> [WORK TO COMPLETE] From the data below, copy exactly the lines that lie between the one holding "(** The two" and the one holding "e ← get_errno;", including both, and nothing more.

> [THE INPUT]
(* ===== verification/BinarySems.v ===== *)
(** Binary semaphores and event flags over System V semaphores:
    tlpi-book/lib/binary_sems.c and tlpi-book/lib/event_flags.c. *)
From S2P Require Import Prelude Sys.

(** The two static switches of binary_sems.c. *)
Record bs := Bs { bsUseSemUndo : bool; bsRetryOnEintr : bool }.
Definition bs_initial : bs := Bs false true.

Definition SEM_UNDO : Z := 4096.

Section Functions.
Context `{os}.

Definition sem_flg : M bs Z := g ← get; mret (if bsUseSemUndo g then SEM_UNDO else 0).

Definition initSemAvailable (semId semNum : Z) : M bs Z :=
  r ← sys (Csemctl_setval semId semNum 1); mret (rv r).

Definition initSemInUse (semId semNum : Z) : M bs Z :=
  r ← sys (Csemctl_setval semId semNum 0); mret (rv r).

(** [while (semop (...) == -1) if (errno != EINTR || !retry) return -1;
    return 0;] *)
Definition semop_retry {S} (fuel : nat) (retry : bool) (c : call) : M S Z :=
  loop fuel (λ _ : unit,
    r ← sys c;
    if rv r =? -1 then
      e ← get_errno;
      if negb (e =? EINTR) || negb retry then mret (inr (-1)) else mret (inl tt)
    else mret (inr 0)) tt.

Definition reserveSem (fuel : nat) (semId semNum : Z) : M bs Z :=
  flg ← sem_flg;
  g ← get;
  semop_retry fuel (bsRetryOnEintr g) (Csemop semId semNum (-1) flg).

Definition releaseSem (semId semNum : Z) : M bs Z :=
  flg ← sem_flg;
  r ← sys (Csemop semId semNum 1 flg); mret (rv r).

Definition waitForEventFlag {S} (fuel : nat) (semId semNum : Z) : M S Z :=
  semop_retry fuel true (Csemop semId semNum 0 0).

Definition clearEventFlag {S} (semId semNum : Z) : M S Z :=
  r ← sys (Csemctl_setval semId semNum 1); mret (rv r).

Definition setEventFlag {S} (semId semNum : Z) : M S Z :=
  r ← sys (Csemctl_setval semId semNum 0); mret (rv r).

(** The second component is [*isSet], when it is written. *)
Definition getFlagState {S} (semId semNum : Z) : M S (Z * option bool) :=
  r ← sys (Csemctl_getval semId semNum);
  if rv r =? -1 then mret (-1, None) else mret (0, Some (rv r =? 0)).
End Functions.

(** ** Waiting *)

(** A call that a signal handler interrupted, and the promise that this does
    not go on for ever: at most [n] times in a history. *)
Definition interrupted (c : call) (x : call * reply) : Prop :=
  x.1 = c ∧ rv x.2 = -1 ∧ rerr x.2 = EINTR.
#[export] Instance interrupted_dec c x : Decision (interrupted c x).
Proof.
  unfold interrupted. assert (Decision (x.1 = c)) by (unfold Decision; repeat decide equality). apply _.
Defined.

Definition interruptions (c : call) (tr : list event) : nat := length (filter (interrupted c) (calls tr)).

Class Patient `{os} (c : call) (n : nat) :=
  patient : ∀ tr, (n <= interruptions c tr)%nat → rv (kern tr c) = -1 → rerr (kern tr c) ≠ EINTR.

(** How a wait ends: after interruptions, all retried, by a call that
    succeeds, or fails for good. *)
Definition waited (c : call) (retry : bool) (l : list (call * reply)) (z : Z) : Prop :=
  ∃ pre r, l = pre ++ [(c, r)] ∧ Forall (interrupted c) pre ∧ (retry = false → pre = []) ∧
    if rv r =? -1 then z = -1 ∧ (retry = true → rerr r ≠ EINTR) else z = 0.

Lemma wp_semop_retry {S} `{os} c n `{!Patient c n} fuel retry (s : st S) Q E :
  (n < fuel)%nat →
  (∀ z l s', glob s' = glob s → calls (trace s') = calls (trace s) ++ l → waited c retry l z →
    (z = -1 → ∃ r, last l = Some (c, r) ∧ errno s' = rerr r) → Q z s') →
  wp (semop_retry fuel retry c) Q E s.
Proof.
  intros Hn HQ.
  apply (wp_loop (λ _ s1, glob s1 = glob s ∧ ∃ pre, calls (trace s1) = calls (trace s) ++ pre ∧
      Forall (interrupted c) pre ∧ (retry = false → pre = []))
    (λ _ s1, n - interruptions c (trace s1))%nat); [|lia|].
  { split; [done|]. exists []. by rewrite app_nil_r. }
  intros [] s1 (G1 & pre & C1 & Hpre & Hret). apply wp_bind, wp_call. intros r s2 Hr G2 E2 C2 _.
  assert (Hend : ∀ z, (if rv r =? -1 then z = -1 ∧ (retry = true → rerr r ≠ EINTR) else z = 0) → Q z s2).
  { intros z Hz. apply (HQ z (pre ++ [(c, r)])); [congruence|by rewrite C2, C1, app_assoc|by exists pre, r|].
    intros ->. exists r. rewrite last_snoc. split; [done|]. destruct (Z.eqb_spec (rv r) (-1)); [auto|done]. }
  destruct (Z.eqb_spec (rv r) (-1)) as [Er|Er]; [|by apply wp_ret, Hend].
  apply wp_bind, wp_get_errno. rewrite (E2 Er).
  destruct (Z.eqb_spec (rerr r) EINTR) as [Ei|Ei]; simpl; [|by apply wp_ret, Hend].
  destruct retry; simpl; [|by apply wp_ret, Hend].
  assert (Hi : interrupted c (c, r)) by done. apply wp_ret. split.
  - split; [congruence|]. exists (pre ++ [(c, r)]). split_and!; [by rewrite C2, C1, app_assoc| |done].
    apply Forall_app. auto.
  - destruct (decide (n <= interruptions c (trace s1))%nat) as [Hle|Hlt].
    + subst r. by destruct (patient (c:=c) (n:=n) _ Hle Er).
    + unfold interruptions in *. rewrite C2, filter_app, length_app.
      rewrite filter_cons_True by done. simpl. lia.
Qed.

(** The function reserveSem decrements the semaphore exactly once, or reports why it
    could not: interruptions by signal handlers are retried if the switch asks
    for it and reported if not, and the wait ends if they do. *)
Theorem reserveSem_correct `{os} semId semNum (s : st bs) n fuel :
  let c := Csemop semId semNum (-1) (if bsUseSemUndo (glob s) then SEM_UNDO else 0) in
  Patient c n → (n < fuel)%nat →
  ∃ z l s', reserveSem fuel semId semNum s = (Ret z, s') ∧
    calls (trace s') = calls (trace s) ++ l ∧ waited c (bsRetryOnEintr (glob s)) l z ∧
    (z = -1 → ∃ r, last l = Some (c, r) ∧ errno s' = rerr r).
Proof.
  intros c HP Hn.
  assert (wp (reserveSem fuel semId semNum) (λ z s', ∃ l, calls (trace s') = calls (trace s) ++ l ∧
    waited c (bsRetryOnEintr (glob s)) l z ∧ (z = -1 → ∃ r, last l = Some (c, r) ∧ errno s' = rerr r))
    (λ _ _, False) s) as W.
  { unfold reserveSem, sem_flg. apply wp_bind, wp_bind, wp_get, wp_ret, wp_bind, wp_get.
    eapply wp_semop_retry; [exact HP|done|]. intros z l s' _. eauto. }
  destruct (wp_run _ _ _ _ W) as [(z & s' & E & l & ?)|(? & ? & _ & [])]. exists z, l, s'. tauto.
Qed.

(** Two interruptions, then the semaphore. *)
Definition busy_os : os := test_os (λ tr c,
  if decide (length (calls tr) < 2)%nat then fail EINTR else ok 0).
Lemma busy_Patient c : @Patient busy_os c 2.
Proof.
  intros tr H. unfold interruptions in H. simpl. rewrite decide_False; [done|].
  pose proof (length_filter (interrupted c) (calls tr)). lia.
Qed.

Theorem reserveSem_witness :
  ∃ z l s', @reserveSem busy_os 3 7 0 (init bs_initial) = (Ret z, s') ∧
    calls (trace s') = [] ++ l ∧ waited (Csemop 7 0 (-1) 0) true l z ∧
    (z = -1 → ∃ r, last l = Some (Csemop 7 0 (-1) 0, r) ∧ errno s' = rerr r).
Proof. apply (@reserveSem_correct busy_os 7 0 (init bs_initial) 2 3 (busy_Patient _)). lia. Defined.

> [RESULT FOR THIS EXERCISE]
(** The two static switches of binary_sems.c. *)
Record bs := Bs { bsUseSemUndo : bool; bsRetryOnEintr : bool }.
Definition bs_initial : bs := Bs false true.

Definition SEM_UNDO : Z := 4096.

Section Functions.
Context `{os}.

Definition sem_flg : M bs Z := g ← get; mret (if bsUseSemUndo g then SEM_UNDO else 0).

Definition initSemAvailable (semId semNum : Z) : M bs Z :=
  r ← sys (Csemctl_setval semId semNum 1); mret (rv r).

Definition initSemInUse (semId semNum : Z) : M bs Z :=
  r ← sys (Csemctl_setval semId semNum 0); mret (rv r).

(** [while (semop (...) == -1) if (errno != EINTR || !retry) return -1;
    return 0;] *)
Definition semop_retry {S} (fuel : nat) (retry : bool) (c : call) : M S Z :=
  loop fuel (λ _ : unit,
    r ← sys c;
    if rv r =? -1 then
      e ← get_errno;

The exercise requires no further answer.